Trump’s Muslim Ban Reaches SCOTUS

By Bryce Watchell (PO ’21)

Throughout his presidential campaign and administration, President Trump’s agenda has frequently featured anti-Islam rhetoric, which manifested itself in a “Muslim ban,” later renamed a “travel ban.” Following his initial mention of the ban, lawyers, judges, and politicians from across the political spectrum rejected the proposal on the constitutional basis of religious freedom. However, the self-proclaimed motivation behind Trump’s ban is national security, and legal precedent gives the Executive branch generous power over actions taken in defense of the nation. Two versions of the ban have been struck down by lower courts, but a third has now made its way to the Supreme Court, where oral argument were heard on April 25th. The justices must now grapple with competing constitutional forces: religious liberty and tolerance engrained in the American identity, and the President’s power to use discretion in defending national security.
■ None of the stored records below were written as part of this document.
(* ===== verification/ExecRoundtrip.v ===== *)
(** * The exec format round trip

    What the encoder of src/prog/encodingexec.go writes for a program, the
    decoder of src/prog/decodeexec.go reads back: the calls, their arguments
    and copied-in data, checksums, references to results, copyouts and the
    configuration actions. *)

From S2P Require Import Prelude GoStrings Prog ConfigContext Varint ForeachArg EncodingExec DecodeExec ExecInstr.
From S2P Require Import ArgGraph RemoveCall Collide ExecVisits.


(** ** The meta word *)

Lemma byte_of x q : 0 ≤ x < 256 → Z.land (x + 256 * q) 0xff = x.
Proof.
  intros Hx. change 0xff with (Z.ones 8). rewrite Z.land_ones by lia. change (2 ^ 8) with 256.
  rewrite Z.mul_comm, Z.mod_add by lia. by apply Z.mod_small.
Qed.
Lemma shift_byte x q n : 0 ≤ x < 256 → 8 ≤ n → Z.shiftr (x + 256 * q) n = Z.shiftr q (n - 8).
Proof.
  intros Hx Hn. replace n with (8 + (n - 8)) at 1 by lia. rewrite <-Z.shiftr_shiftr by lia. f_equal.
  rewrite Z.shiftr_div_pow2 by lia. change (2 ^ 8) with 256.
  rewrite Z.mul_comm, Z.div_add by lia. rewrite Z.div_small by lia. lia.
Qed.
Lemma format_code_range f : 0 ≤ format_code f < 5.
Proof. destruct f; simpl; lia. Qed.

Lemma const_meta_sum s f o l p :
  0 ≤ s < 256 → 0 ≤ f < 256 → 0 ≤ o < 256 → 0 ≤ l < 256 → 0 ≤ p < 2 ^ 32 →
  const_meta s f o l p = s + 256 * (f + 256 * (o + 256 * (l + 256 * p))).
Proof.
  intros. unfold const_meta.
  rewrite !(u64_id (Z.shiftl _ _)) by (rewrite Z.shiftl_mul_pow2 by lia; unfold in_u64; lia).
  rewrite (lor_shifted s f) by lia. rewrite (lor_shifted _ o) by lia. rewrite (lor_shifted _ l) by lia.
  rewrite (lor_shifted _ p) by lia. lia.
Qed.
(** Every field of the packed meta word is read back. *)
Lemma const_meta_unpack s f o l p :
  0 ≤ s < 256 → 0 ≤ f < 256 → 0 ≤ o < 256 → 0 ≤ l < 256 → 0 ≤ p < 2 ^ 32 →
  let m := u64 (const_meta s f o l p) in
  Z.land m 0xff = s ∧ meta_byte m 8 = f ∧ meta_byte m 16 = o ∧ meta_byte m 24 = l ∧ Z.shiftr m 32 = p.
Proof.
  intros Hs Hf Ho Hl Hp. cbv zeta. rewrite const_meta_sum by done.
  rewrite u64_id by (unfold in_u64; lia). unfold meta_byte.
  split_and!; rewrite ?shift_byte by lia; cbn [Z.sub Z.add Z.opp Z.pos_sub]; rewrite ?Z.shiftr_0_r;
    (done || by apply byte_of).
Qed.
Lemma result_meta_unpack s f :
  0 ≤ s < 256 → 0 ≤ f < 256 →
  let m := u64 (Z.lor s (Z.shiftl f 8)) in Z.land m 0xff = s ∧ meta_byte m 8 = f.
Proof.
  intros Hs Hf. cbv zeta. assert (Z.lor s (Z.shiftl f 8) = s + 256 * (f + 256 * 0)) as ->
    by (rewrite lor_shifted by lia; lia).
  rewrite u64_id by (unfold in_u64; lia). unfold meta_byte. rewrite shift_byte by lia. rewrite byte_of by done.
  change (8 - 8) with 0. by rewrite Z.shiftr_0_r, byte_of.
Qed.

Lemma writes_spec vs w : writes vs w = set_buf w (buf w ++ words vs).
Proof.
  revert w. induction vs as [|v vs IH]; intros w; cbn [writes words].
  - rewrite app_nil_r. by destruct w.
  - rewrite IH. unfold write. cbn. by rewrite app_assoc.
Qed.
Lemma writes_cons_app vs1 vs2 w : writes vs2 (writes vs1 w) = writes (vs1 ++ vs2) w.
Proof. rewrite !writes_spec. cbn. by rewrite words_app, app_assoc. Qed.


(** ** What the decoded program must be *)

(** A result that other arguments use is copied out. *)
Definition is_used (r : ResultArg) : bool := bool_decide (size (uses r) ≠ 0%nat).
(** The results of a program that are copied out, in the order of their
    copyout indices. *)
Definition used_ids (roots : list Arg) : list argid := rid <$> filter is_used (roots_results roots).
Definition copyout_order (p : Prog) : list argid := used_ids (calls_roots (Calls p)).

Section matching.
(** [index_of t n]: the copyout index of result [t] is [n]. *)
Context (typeRefs : list Typ) (target : Target) (index_of : argid → Z → Prop).

(** The sizes of scalar types fit the meta word. *)
Definition type_fits (t : Typ) : Prop :=
  match t with ProcType _ _ per => 0 ≤ per < 2 ^ 32 | ResourceType c _ _ => 0 ≤ TypeSize c < 256 | _ => True end ∧
  match int_part t with
  | Some c => 0 ≤ TypeSize (int_common c) < 256 ∧ 0 ≤ BitfieldUnit c < 256 ∧
              0 ≤ BitfieldOff c < 256 ∧ 0 ≤ BitfieldLen c < 256
  | None => True
  end.
Definition is_resource (t : Typ) : bool := match t with ResourceType _ _ _ => true | _ => false end.

Definition arg_is_const (x : ExecArg) : bool := match x with ExecArgConst _ _ _ _ _ _ => true | _ => false end.

(** [arg_matches a x]: [x] is what the executor must see for [a]. *)
Fixpoint arg_matches (a : Arg) (x : ExecArg) : Prop :=
  match a with
  | ConstArg _ v => ∃ t size val stride,
      TypeOf typeRefs a = Ret t ∧ UnitSize t = Ret size ∧ ConstValue typeRefs a v = Ret (val, stride) ∧
      x = ExecArgConst size (format_code (Format t)) (u64 val) (BitfieldOffset t) (BitfieldLength t) stride
  | AResult r => ∃ t size, TypeOf typeRefs a = Ret t ∧ TSize t = Ret size ∧
      match res_Res r with
      | None => arg_is_const x ∧ (is_resource t → x = ExecArgConst size (format_code (Format t)) (u64 (res_Val r)) 0 0 0)
      | Some o => ∃ c f desc idx def, t = ResourceType c f desc ∧ ResourceDefault desc = Ret def ∧ index_of o idx ∧
          x = ExecArgResult size (format_code f) idx (u64 (OpDiv r)) (u64 (OpAdd r)) (u64 def)
      end
  | PointerArg _ _ _ _ => ∃ size addr,
      ArgSize typeRefs a = Ret size ∧ pointer_addr target a = Ret addr ∧
      x = ExecArgConst size 0 (u64 addr) 0 0 0
  | DataArg _ data _ => ∃ c k b e sub vs z,
      TypeOf typeRefs a = Ret (BufferType c k b e sub vs z) ∧ x = ExecArgData data (isReadableDataType k)
  | UnionArg _ o _ _ => arg_matches o x
  | GroupArg _ _ => False
  end.

(** The visited arguments that are copied in. *)
Definition copyin_written (v : ArgVisit) : bool :=
  match v_base v, v_arg v with
  | None, _ | _, GroupArg _ _ | _, UnionArg _ _ _ _ => false
  | Some _, a =>
      match TypeOf typeRefs a, ArgSize typeRefs a with
      | Ret t, Ret s =>
          bool_decide (ADir a ≠ DirOut) && negb (TIsPad t) && negb (bool_decide (s = 0 ∧ IsBitfield t = false))
      | _, _ => false
      end
  end.
(** The address of a visited argument: its base pointer plus its offset; what
    does not lie behind a pointer is given the start of the data area. *)
Definition visit_addr (v : ArgVisit) (addr : Z) : Prop :=
  match v_base v with
  | None => addr = u64 (DataOffset target)
  | Some base => ∃ pa t, pointer_addr target base = Ret pa ∧ TypeOf typeRefs (v_arg v) = Ret t ∧
      addr = u64 (pa + v_offset v - UnitOffset t)
  end.
Definition copyin_matches (v : ArgVisit) (i : ExecCopyin) : Prop :=
  visit_addr v (XInAddr i) ∧ ∃ x, XInArg i = Some x ∧ arg_matches (v_arg v) x.

(** A checksum as it was planned: its own address and size, and the address
    and size of every argument it is computed over. *)
Definition chunk_matches (vs : list ArgVisit) (ch : CsumChunk) (x : ExecCsumChunk) : Prop :=
  match ch with
  | CsumChunkArg a => ∃ v s, v ∈ vs ∧ v_arg v = a ∧ ArgSize typeRefs a = Ret s ∧ visit_addr v (XCValue x) ∧
      XCKind x = ExecArgCsumChunkData ∧ XCSize x = u64 s
  | CsumChunkConst value size => x = mkXChunk ExecArgCsumChunkConst (u64 value) (u64 size)
  end.
Definition csum_matches (vs : list ArgVisit) (ai : Arg * CsumInfo) (i : ExecCopyin) : Prop :=
  ∃ v s chunks, v ∈ vs ∧ v_arg v = fst ai ∧ ArgSize typeRefs (fst ai) = Ret s ∧ visit_addr v (XInAddr i) ∧
    XInArg i = Some (ExecArgCsum (u64 s) ExecArgCsumInet chunks) ∧ Forall2 (chunk_matches vs) (CIChunks (snd ai)) chunks.
(** Checksums come from the highest address down. *)
Definition csum_after (i j : ExecCopyin) : Prop := (XInAddr j -u DataOffset target) ≤ (XInAddr i -u DataOffset target).

(** The visited arguments that are copied out: the used results, except the
    return value. *)
Definition copied_out (c : Call) (v : ArgVisit) : bool :=
  match v_arg v with
  | AResult r => is_used r && bool_decide (Some (rid r) ≠ rid <$> CRet c)
  | _ => false
  end.
Definition out_matches (v : ArgVisit) (o : ExecCopyout) : Prop :=
  index_of (aid (v_arg v)) (XOutIndex o) ∧ visit_addr v (XOutAddr o) ∧
  ∃ s, ArgSize typeRefs (v_arg v) = Ret s ∧ XOutSize o = u64 s.
Definition ret_matches (r : option ResultArg) (idx : Z) : Prop :=
  match r with
  | Some r => if is_used r then index_of (rid r) idx else idx = ExecNoCopyout
  | None => idx = ExecNoCopyout
  end.

Definition call_matches (c : option Call) (x : ExecCall) : Prop :=
  ∃ call m vs planned u, c = Some call ∧ Meta call = Some m ∧ XMeta x = Some m ∧ XProps x = Props call ∧
    ret_matches (CRet call) (XIndex x) ∧
    Forall2 arg_matches (Args call) (XArgs x) ∧
    ForeachArg typeRefs call = Ret vs ∧ calcChecksumsCall typeRefs call = Ret (planned, u) ∧
    (∃ ins csums cs, XCopyin x = ins ++ csums ∧ Forall2 copyin_matches (filter copyin_written vs) ins ∧
       cs ≡ₚ values planned ∧ Forall2 (csum_matches vs) cs csums ∧ StronglySorted csum_after csums) ∧
    Forall2 out_matches (filter (copied_out call) vs) (XCopyout x).

(** A reference is written: as an argument of the call, or as copied-in data. *)
Fixpoint leaf_result (a : Arg) : option ResultArg :=
  match a with AResult r => Some r | UnionArg _ o _ _ => leaf_result o | _ => None end.
Definition refs_written (c : option Call) : Prop :=
  ∀ call vs r, c = Some call → ForeachArg typeRefs call = Ret vs → r ∈ roots_results (call_roots call) → is_Some (res_Res r) →
    (∃ a, a ∈ Args call ∧ leaf_result a = Some r) ∨ (∃ v, v ∈ vs ∧ copyin_written v = true ∧ v_arg v = AResult r).
End matching.

(** The references a decoded call makes: copyout index and default value. *)
Definition arg_refs (x : ExecArg) : list (Z * Z) :=
  match x with ExecArgResult _ _ idx _ _ def => [(idx, def)] | _ => [] end.
Definition call_refs (x : ExecCall) : list (Z * Z) :=
  (XCopyin x ≫= λ i, from_option arg_refs [] (XInArg i)) ++ (XArgs x ≫= arg_refs).
(** The variables of the program: each holds the default of its last reference. *)
Definition vars_of (refs : list (Z * Z)) : list Z := foldl (λ vars r, store_var (fst r) (snd r) vars) [] refs.

(** Arguments that may stand in a call instruction. *)
Fixpoint scalar_arg (a : Arg) : bool :=
  match a with DataArg _ _ _ => false | UnionArg _ o _ _ => scalar_arg o | _ => true end.

Lemma u64_sub_add a b c : ((a -u b) +u c) = u64 (a - b + c).
Proof. unfold u64. by rewrite Zplus_mod_idemp_l. Qed.
Lemma u64_rebase x off : (u64 (x -u off) +u off) = u64 x.
Proof. rewrite u64_idem, u64_sub_add. f_equal. lia. Qed.

Lemma inr_inj {A B} (x y : B) : (inr x : A + B) = inr y → x = y.
Proof. by intros [= ->]. Qed.
Lemma TSize_Ret t v : TSize t = Ret v → v = TypeSize (type_common t).
Proof. unfold TSize. destruct (Varlen t); [done|]. by intros [= ->]. Qed.

(** Only the indices of results depend on [index_of]. *)
Section index_impl.
Context (typeRefs : list Typ) (target : Target) (R R' : argid → Z → Prop) (Himp : ∀ t n, R t n → R' t n).
Lemma arg_matches_impl a x : arg_matches typeRefs target R a x → arg_matches typeRefs target R' a x.
Proof.
  induction a as [c v|c ad v r Hr|c d s|c l Hl|c o i t Ho|r] using Arg_nested_ind; cbn [arg_matches]; try done.
  intros (t & s & Ht & Hs & H). exists t, s. split_and!; [done|done|]. destruct (res_Res r); [|done].
  destruct H as (c & f & desc & idx & def & ? & ? & ? & ?). exists c, f, desc, idx, def. split_and!; [done|done|by apply Himp|done].
Qed.
Lemma call_matches_impl c x : call_matches typeRefs target R c x → call_matches typeRefs target R' c x.
Proof.
  intros (call & m & vs & planned & u & ? & ? & ? & ? & Hret & Hargs & ? & ? & (ins & csums & cs & ? & Hins & ? & ? & ?) & Houts).
  exists call, m, vs, planned, u. split_and!; [done..| | |done|done| |].
  - unfold ret_matches in *. destruct (CRet call) as [r|]; [|done]. destruct (is_used r); [by apply Himp|done].
  - eapply Forall2_impl; [exact Hargs|]. apply arg_matches_impl.
  - exists ins, csums, cs. split_and!; [done| |done|done|done]. eapply Forall2_impl; [exact Hins|]. intros v i (? & y & ? & ?). split; [done|]. exists y. split; [done|by apply arg_matches_impl].
  - eapply Forall2_impl; [exact Houts|]. intros v o (? & ?). split; [by apply Himp|done].
Qed.
End index_impl.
In February 2018, the fourth circuit court of appeals prioritized the former, saying Trump’s ban is “unconstitutionally tainted with animus toward Islam.” The establishment clause of the first amendment makes clear that one cannot be punished or penalized for their religion or lack thereof. All countries from which Trump hopes to ban travel are majority Muslim; coupled with his regular and crystal-clear statements advocating for a “Muslim ban” makes the travel ban look suspicious. At one point, he told supports at a rally (and via an official campaign statement that has since been scrubbed from all Trump-related sites) that he would call for “a total and complete shutdown of Muslims entering the United States until our country’s representatives can figure out what the hell is going on.”

In oral arguments, Justice Kennedy seemed receptive to the anti-ban lawyers’ claims that campaign rhetoric and administrative action should not be decoupled. “Suppose you have a local mayor and, as a candidate, he makes vituperative hateful statements, he’s elected, and on day two, he takes acts that are consistent with those hateful statements,” Kennedy said. “Whatever he said in the campaign is irrelevant?”

The government’s response to this challenge is that the transition from candidate to elected official marks a paradigm shift, and the legality of the new ban should be considered independent of Trump’s bully pulpit. As Trump said in early 2017, “To be clear, this is not a Muslim ban, as the media is falsely reporting. This is not about religion — this is about terror and keeping our country safe. There are over 40 different countries worldwide that are majority Muslim that are not affected by this order.” This forms the basis of the administration’s defense—that the ban is well within the President’s enshrined power.

The President, as Commander-in-chief, possess a wealth of powers relating to homeland security and foreign affairs.  Some judges have argued that, despite his comments on Twitter, the courts are intervening too much in the president’s discretionary decisions regarding foreign policy.  Ironically, if Trump had not publicized the ban as his central issue or campaigned so heavily on anti-Muslim sentiment, the executive order would almost certainly have been upheld, unquestioned.

But by Trump’s own admission, the genesis and underlying motivation for the travel ban is clearly somewhat steeped in religion, even if it’s also done in the name of national security in response to the alleged threat of Muslim immigrants. Evidence shows, however, that the threat is basically nonexistent, leading many to believe that Trump’s Muslim comments were him fear mongering for support in the election. Now, however, the government’s lawyers are trying to frame the case as a question about the president’s discretion over the issue, rather than whether that discretion is intelligent or well informed.

The Supreme Court has an unusual and unprecedented question in front of it: can a President’s tweets and campaign statements be used in a court of law to inform the motivation of his or her policy decisions? Twice now the courts have said yes, but slight variations in the third iteration of the ban may make it less likely to be struck down. Whatever the case, two things have been made evident by the ban and subsequent litigation: public statements and the psyche they set can impact legal rulings, and elections really do have consequences.